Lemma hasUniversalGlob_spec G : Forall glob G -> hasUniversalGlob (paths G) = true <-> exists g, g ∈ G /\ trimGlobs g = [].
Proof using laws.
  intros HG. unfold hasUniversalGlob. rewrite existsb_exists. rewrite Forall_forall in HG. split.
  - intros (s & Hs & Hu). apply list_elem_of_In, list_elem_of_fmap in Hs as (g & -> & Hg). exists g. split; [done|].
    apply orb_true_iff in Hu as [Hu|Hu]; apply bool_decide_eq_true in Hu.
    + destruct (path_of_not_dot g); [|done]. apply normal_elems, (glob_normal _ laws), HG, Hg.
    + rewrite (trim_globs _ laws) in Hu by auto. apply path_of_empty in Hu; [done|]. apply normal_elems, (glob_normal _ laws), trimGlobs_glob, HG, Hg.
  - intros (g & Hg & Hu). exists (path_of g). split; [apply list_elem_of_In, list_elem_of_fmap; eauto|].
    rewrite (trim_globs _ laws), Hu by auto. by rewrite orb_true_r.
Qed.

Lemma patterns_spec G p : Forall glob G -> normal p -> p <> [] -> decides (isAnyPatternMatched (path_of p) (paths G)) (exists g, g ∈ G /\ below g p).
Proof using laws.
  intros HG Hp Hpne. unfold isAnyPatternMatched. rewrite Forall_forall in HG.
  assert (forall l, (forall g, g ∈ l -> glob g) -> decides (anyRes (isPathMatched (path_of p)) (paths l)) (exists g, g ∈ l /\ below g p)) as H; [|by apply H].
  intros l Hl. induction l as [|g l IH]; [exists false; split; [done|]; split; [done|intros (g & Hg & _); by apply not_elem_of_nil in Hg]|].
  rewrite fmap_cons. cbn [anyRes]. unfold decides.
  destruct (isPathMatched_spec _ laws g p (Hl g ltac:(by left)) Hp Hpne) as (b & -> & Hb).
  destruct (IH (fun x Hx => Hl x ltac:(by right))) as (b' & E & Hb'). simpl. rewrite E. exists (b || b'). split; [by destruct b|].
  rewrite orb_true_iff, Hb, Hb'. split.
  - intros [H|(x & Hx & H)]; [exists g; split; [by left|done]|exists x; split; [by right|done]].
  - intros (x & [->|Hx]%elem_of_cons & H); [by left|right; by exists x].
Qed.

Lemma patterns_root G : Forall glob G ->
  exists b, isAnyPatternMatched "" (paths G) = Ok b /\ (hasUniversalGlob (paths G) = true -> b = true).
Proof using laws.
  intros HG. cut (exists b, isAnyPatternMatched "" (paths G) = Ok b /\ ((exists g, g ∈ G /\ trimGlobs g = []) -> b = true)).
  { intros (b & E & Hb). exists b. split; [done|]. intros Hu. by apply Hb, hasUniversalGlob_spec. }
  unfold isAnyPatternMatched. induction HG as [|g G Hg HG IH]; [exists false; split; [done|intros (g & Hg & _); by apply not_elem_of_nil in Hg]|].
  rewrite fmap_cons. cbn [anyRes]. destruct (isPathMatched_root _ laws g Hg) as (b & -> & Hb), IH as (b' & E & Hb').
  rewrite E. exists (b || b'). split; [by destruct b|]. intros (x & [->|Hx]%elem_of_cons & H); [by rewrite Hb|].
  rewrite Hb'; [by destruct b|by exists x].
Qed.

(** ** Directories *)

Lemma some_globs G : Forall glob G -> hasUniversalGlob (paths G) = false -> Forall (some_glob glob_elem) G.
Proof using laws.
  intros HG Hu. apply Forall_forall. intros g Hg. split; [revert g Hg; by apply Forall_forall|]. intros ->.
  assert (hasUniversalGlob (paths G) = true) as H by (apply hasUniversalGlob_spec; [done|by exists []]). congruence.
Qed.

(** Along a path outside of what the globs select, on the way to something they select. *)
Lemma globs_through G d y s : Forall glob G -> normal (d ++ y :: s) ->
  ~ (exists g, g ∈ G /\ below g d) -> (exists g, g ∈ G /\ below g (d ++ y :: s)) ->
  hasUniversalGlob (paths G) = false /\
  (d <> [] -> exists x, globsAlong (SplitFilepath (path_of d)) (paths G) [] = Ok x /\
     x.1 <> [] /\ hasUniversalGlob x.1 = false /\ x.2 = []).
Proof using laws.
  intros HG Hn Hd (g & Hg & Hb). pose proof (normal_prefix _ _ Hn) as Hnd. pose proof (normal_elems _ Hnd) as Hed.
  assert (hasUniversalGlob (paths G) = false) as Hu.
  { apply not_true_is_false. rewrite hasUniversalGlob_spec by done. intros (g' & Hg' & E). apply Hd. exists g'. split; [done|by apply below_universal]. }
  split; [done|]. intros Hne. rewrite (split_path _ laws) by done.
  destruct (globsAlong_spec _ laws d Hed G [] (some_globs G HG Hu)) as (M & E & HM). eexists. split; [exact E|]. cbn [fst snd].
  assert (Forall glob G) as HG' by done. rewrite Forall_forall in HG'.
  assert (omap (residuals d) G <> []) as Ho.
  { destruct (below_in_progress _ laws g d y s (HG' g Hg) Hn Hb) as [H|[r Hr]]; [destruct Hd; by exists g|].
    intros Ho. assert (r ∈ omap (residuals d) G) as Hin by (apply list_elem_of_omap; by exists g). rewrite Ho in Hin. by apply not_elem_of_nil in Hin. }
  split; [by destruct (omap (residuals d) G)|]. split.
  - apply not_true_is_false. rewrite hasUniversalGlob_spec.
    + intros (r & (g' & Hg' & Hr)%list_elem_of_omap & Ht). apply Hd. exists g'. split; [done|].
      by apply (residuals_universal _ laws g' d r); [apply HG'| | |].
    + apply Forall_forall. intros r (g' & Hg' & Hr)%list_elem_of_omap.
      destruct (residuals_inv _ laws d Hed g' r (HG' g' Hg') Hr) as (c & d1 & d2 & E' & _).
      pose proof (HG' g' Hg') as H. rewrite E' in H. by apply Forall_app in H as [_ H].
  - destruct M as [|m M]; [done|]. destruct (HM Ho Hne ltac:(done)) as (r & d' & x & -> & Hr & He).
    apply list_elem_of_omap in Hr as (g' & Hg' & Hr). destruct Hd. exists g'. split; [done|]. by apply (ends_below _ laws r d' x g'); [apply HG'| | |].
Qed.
---
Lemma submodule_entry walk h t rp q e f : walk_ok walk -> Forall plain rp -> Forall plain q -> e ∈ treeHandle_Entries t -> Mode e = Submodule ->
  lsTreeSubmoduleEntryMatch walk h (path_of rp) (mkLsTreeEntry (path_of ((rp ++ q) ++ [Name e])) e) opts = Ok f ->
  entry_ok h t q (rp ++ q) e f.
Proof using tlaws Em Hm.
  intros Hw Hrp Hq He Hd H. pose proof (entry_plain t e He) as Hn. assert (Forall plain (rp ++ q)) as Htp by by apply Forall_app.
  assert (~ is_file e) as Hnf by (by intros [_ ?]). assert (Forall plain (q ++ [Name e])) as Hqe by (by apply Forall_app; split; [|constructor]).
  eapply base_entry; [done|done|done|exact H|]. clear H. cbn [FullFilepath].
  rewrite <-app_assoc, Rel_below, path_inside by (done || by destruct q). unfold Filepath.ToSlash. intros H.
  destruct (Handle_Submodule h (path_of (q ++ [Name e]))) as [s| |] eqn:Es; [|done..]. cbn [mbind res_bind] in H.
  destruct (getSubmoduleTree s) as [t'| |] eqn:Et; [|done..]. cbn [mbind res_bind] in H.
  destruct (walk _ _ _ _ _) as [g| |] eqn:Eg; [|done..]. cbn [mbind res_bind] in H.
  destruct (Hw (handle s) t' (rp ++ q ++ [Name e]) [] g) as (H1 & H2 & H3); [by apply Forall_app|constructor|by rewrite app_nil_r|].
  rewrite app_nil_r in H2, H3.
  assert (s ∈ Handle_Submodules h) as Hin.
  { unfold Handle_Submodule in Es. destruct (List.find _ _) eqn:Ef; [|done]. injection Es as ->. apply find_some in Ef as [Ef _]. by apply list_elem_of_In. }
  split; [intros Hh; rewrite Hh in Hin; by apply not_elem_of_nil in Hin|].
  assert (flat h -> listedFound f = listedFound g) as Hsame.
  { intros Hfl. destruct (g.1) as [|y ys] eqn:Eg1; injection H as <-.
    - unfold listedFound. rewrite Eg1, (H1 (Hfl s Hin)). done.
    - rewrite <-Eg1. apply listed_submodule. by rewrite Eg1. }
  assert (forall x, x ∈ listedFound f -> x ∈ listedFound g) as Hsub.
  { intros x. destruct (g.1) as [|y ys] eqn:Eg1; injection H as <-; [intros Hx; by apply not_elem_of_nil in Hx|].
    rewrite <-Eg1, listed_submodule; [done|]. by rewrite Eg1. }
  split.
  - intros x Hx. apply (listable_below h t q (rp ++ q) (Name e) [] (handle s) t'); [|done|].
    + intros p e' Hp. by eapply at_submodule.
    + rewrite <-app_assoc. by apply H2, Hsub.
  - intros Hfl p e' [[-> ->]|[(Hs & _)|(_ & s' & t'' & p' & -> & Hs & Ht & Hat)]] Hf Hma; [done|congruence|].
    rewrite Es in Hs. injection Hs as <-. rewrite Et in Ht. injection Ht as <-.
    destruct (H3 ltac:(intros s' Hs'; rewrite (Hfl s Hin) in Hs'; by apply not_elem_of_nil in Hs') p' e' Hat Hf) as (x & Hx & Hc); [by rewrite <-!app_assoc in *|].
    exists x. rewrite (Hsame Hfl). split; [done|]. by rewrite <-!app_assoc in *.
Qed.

◆ **WHAT IS EXPECTED**: Find the line with "destruct (isPathMatched_spec _" in the material above. Reproduce it and each line after it up to and including the line with "intros HG. cut".

◆ **TASK OUTPUT**:
  destruct (isPathMatched_spec _ laws g p (Hl g ltac:(by left)) Hp Hpne) as (b & -> & Hb).
  destruct (IH (fun x Hx => Hl x ltac:(by right))) as (b' & E & Hb'). simpl. rewrite E. exists (b || b'). split; [by destruct b|].
  rewrite orb_true_iff, Hb, Hb'. split.
  - intros [H|(x & Hx & H)]; [exists g; split; [by left|done]|exists x; split; [by right|done]].
  - intros (x & [->|Hx]%elem_of_cons & H); [by left|right; by exists x].
Qed.

Lemma patterns_root G : Forall glob G ->
  exists b, isAnyPatternMatched "" (paths G) = Ok b /\ (hasUniversalGlob (paths G) = true -> b = true).
Proof using laws.
  intros HG. cut (exists b, isAnyPatternMatched "" (paths G) = Ok b /\ ((exists g, g ∈ G /\ trimGlobs g = []) -> b = true)).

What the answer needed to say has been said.